I think your friends have behaved dreadfully. It was bad enough they knew what was going on when it was going on and didn't tell you. But to tell you now is nothing more than cruel.
I would find it very hard not to talk to him about what you have been told. But I do think it would be best left until after the divorce settlement is finalised.
Horrible for you OP.

PastaBelly · 16/01/2025 20:11

ShockDiscovery · 16/01/2025 20:01

I know @researchers3 but how smug must he feel that he got away with it.

My friends keep telling me I’m well rid and can do better @PastaBelly. They are lacking in empathy and presume I’m ok as we were already getting divorced. I’m struggling with the tarnished memories and feel ashamed, even though that shame should rest with him.

Hmm, they can’t drop this bomb and not expect some fall out! You might be divorcing, that doesn’t matter, the news of his affairs are happening to you right now - not a year or two ago!
it’s absolutely going to make you rehash your relationship and question who exactly you were married to. You obviously are well rid - that doesn’t mean you’re not affected by this new information- it took place while you were together and is not the reason you split.
You’ve just found out you’ve been cheated on in a long term relationship with children involved, and really, it hasn’t ended all that long ago. If you’d split because he was unfaithful and then more affairs came to light you were unaware of, I could possibly view their attitudes a little more generously.

it does sound insensitive of them really.

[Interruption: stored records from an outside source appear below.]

(** Lines 70-77. *)
Definition add_edges (ss : list string) (G : Nx.Graph) : Nx.Graph :=
  let n := length ss in
  foldl (fun G i =>
           foldl (fun G j => connect ss i j G) G (seq (S i) (n - S i)))
        G (seq 0 n).

(** Lines 64-77. *)
Definition relation_graph (ss : list string) : Nx.Graph :=
  add_edges ss (add_nodes ss Nx.new_graph).

(** Lines 87-90. *)
Definition cause_effect_pairs (ss : list string) : list (nat * string) :=
  foldl (fun acc '(i, s) =>
           if Text.contains "because" (Text.lower s)
           then acc ++ [(i, s)] else acc)
        [] (Text.enumerate ss).

(** Lines 103-105. *)
Definition memory_store (paragraph : string) : gmap string string :=
  Memory.store Memory.memory_key (Text.strip paragraph) ∅.

(** The whole run. The prints are left out, but for the subscript
    [sentence_embeddings.shape[1]] that line 58 evaluates for its print. *)
Definition run (paragraph : string) : result StructuredOutput :=
  let ss := sentences paragraph in
  let sentence_embeddings := encode ss in
  _ ← getitem (shape sentence_embeddings) 1;
  let G := relation_graph ss in
  let pairs := cause_effect_pairs ss in
  let mem := memory_store paragraph in
  let quantized := Quantizer.quantized_embeddings (data sentence_embeddings) in
  first ← getitem quantized 0;
  Ok (mkOutput ss
        (map snd pairs)
        (Nx.edges G)
        (Memory.fetch Memory.memory_key mem)
        (take 10 first)).
Lemma ready_is_kept_witness :
  let next := fun _ : nat => NextObject in
  let s := run_tasks next 2 [[Call]; [Settle 0 Fulfilled]] fresh in
  let s' := run_tasks next 2 (map calling [2; 1]) s in
  quiescent s /\
  readyPromise s = Some 0 /\
  promises s !! 0 = Some (Settled Fulfilled) /\
  Forall (fun m => m <= 2) [2; 1] /\
  executions s' = 1 /\
  results s' = [(0, Fulfilled); (1, Fulfilled); (2, Fulfilled); (3, Fulfilled)].
Proof.
  cbv zeta.
  split; [reflexivity|]. split; [reflexivity|]. split; [reflexivity|].
  split; [repeat constructor|].
  destruct (ready_is_kept (fun _ => NextObject)
              (run_tasks (fun _ => NextObject) 2 [[Call]; [Settle 0 Fulfilled]] fresh)
              0 [2; 1] 2 eq_refl eq_refl eq_refl)
    as (Hps & _ & _ & _ & Hres & _).
  - repeat constructor.
  - split; [unfold executions; now rewrite Hps|exact Hres].
Defined.

(** X7: when the attempt shared by the calls has ended and the calls
    have resumed: after a success [server] holds the renderer of that
    attempt, the attempt stays recorded and both getters return; after a
    failure of any kind [server] and [readyPromise] are [null] and both
    getters throw "Next.js was not initialized yet". *)
Theorem getters_after_attempt next (s : state) (n : nat) (later : list nat)
    (o : outcome) (fuel : nat) :
  let p := executions s in
  let N := S n + sum_list later in
  let s2 := run_task next (S (N + fuel)) [Settle p o]
              (run_tasks next (N + fuel) (map calling (S n :: later)) s) in
  readyPromise s = None ->
  quiescent s ->
  next p = NextObject \/ later = [] ->
  match attempt_outcome (next p) o with
  | Fulfilled =>
      readyPromise s2 = Some p /\
      getNextServer s2 = inr (mkServer p) /\
      getRequestHandler s2 = inr (HandlerOf (mkServer p))
  | Rejected _ =>
      readyPromise s2 = None /\
      getNextServer s2 = inl uninitialized /\
      getRequestHandler s2 = inl uninitialized
  end.
Proof.
  cbv zeta. intros Hrp Hq Hcase.
  rewrite (attempt_end_state next s n later o fuel Hrp Hq Hcase).
  destruct (attempt_outcome _ o); repeat split.
Qed.
(** * discord.ui.Modal

    A shallow embedding of [src/discord/ui/modal.py]: the [Modal] container
    (construction, [add_item], [is_persistent], [to_callback_data]) and the
    class-level scan of [__init_subclass__].

    Python objects are mutable and shared, and every method may raise; the
    methods are therefore written in a state-and-exception monad over a
    [World] that holds the object tables and the operating system's
    entropy source. *)

From Stdlib Require Import ZArith Strings.Ascii Strings.String Strings.Byte.
From Stdlib Require QArith.
From stdpp Require Import base option list strings gmap.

Collette78 · 16/01/2025 20:35

I don’t think it’s worth raising with him, you’re already separated so what’s the point in more drama and another conversation …. let sleeping dogs lie.

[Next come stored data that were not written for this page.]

(** A quoted text, matched with either quote. *)
Lemma run_quoted q body s pos caps k m :
  body ≠ [] → q ∉ body →
  k (pos + length (q :: body ++ [q]))%nat s caps = Some m →
  run (Cat (Char q) (Cat (Plus (NotChar q)) (Char q))) pos
    ((q :: body ++ [q]) ++ s) caps k = Some m.
Proof.
  intros Hne Hq Hk.
  rewrite run_Cat, <- app_comm_cons, run_Char_cons, bool_decide_true by done.
  rewrite run_Cat, <- app_assoc. unfold NotChar.
  apply run_plus_class; [done| | |].
  - apply Forall_forall. intros c Hc. apply bool_decide_true. by intros ->.
  - simpl. apply bool_decide_false. by intros H.
  - simpl. rewrite bool_decide_true by done. rewrite <- Hk. f_equal.
    simpl. rewrite length_app. simpl. lia.
Qed.

Lemma run_quotedRE lit s pos caps k m :
  isQuoted lit →
  k (pos + length lit)%nat s caps = Some m →
  run quotedRE pos (lit ++ s) caps k = Some m.
Proof.
  intros (q & body & Hq & -> & Hne & Hnotin) Hk. unfold quotedRE.
  rewrite run_Alt. destruct Hq as [-> | ->].
  - by rewrite (run_quoted _ _ _ _ _ _ m Hne Hnotin Hk).
  - rewrite (run_Cat (Char dquote)). rewrite <- app_comm_cons at 1.
    rewrite run_Char_cons. rewrite bool_decide_false by done.
    by apply run_quoted.
Qed.

Lemma run_importRE imp s pos caps k m :
  isImport imp → stops is_space s →
  k (pos + length imp)%nat s caps = Some m →
  run importRE pos (imp ++ s) caps k = Some m.
Proof.
  intros (ws1 & ws2 & lit & ws3 & -> & H1 & Hne2 & H2 & Hlit & H3) Hs Hk.
  unfold importRE, spaces, spaces1, Lit.
  rewrite run_Cat, <- !app_assoc.
  apply run_star_class; [done|by vm_compute|].
  rewrite run_Cat, run_Literal, run_Cat.
  assert (∃ q rest, lit = q :: rest ∧ is_space q = false) as (q & rest & Hl & Hqs).
  { destruct Hlit as (q & body & Hq & -> & _). exists q, (body ++ [q]).
    split; [done|]. by destruct Hq as [-> | ->]. }
  apply run_plus_class; [done..| |].
  { rewrite Hl. by simpl. }
  rewrite run_Cat. apply run_quotedRE; [done|].
  apply run_star_class; [done..|].
  rewrite <- Hk. f_equal. rewrite !length_app. simpl. lia.
Qed.

Lemma run_packageRE decl s pos caps k m :
  isDeclaration decl → stops is_word s →
  k (pos + length decl)%nat s caps = Some m →
  run packageRE pos (decl ++ s) caps k = Some m.
Proof.
  intros (ws & ident & -> & Hne & Hws & Hni & Hid) Hs Hk.
  unfold packageRE, spaces1, Lit.
  rewrite run_Cat, <- !app_assoc, run_Literal, run_Cat.
  apply run_plus_class; [done..| |].
  { apply stops_app; [done|]. eapply Forall_impl; [exact Hid|].
    intros c. apply word_not_space. }
  apply run_plus_class; [done..|].
  rewrite <- Hk. f_equal. rewrite !length_app. simpl. lia.
Qed.

Lemma search_unfold r n pos s :
  search r n pos s =
  match run (Capture 0 r) pos s (replicate (S n) None) (λ _ _ caps, Some caps) with
  | Some m => Some m
  | None => match s with
            | _ :: s' => search r n (S pos) s'
            | [] => None
            end
  end.
Proof. by destruct s. Qed.

Lemma run_Capture i r pos s caps k :
  run (Capture i r) pos s caps k =
  run r pos s caps
    (λ pos' s' caps', k pos' s' (<[i := Some (take (pos' - pos) s)]> caps')).
Proof. done. Qed.

Lemma run_BeginText_0 s caps k : run BeginText 0 s caps k = k O s caps.
Proof. done. Qed.

Lemma upto_newline_split s :
  ∃ s', s = upto_newline s ++ s' ∧ all_of is_dot (upto_newline s) ∧ stops is_dot s'.
Proof.
  induction s as [|c s (s' & Hs & Hall & Hstop)]; simpl.
  { exists []. split_and!; [done|constructor|done]. }
  destruct (is_dot c) eqn:Hc.
  - exists s'. split_and!; [by rewrite <- app_comm_cons, <- Hs|by constructor|done].
  - exists (c :: s). split_and!; [done|constructor|done].
Qed.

Not really clear on your friends leaving it until now to mention, if they hadn’t mentioned it previously they should have just not said anything.

ShockDiscovery · 16/01/2025 21:47

@Collette78 that’s the sensible answer.

How can someone live a double life and his wife be completely oblivious?

If he had made that much effort with me then the marriage may have worked. I’m hurt and obsessing over signs I must have missed.

OP posts:
ShockDiscovery · 16/01/2025 21:52

@Mooselooseinmyhoose that's horrific. I’m so sorry.

Yes it appears he’s been at group events. Then came home to his family. I don’t know how long I can hold it in for but I know telling him what I know won’t achieve anything positive.

I never thought he was type. More fool me.

OP posts:
Madamegreen · 17/01/2025 07:30

ShockDiscovery · 16/01/2025 21:47

@Collette78 that’s the sensible answer.

How can someone live a double life and his wife be completely oblivious?

If he had made that much effort with me then the marriage may have worked. I’m hurt and obsessing over signs I must have missed.

This level of cheating is clearly an addiction, he was adept at hiding this addiction much like a functioning alcoholic. Unfortunately for him, he left a trail, and others picked up this trail, whether they should tell you is a tricky social dilemma.
I had some friends who were like this, once my ex was outed we split, but the friends continued to relay information about my ex's antics. Eventually, it all quieted down after I distanced myself.
Emotionally it took a few years to calm myself, even now years later I still have trust issues.
Good luck..

sunflowersngunpowdr · 20/01/2025 16:57

Wait until the divorce is final and you have as much out of him as possible. Then write him a letter and tell him that you need to get this off your chest as you can't live with yourself. Whilst you were together you were so sexually unsatisfied that you had multiple affairs, some times 2 or 3 in the same day it was a terrible addiction and you need to clear your conscience. Obviously I'm joking but whatever you do wait until the money is in the bank. Sounds like you are well rid of him. And yea - get some new friends.

AmethystRuby · 20/01/2025 17:02

if you brought it up would you have a massive fall out? or could you have a conversation so that youre able to close the chapter? perhaps get an apology from him? youre getting divorced now so what do you have to lose.

your friends - honestly how could they.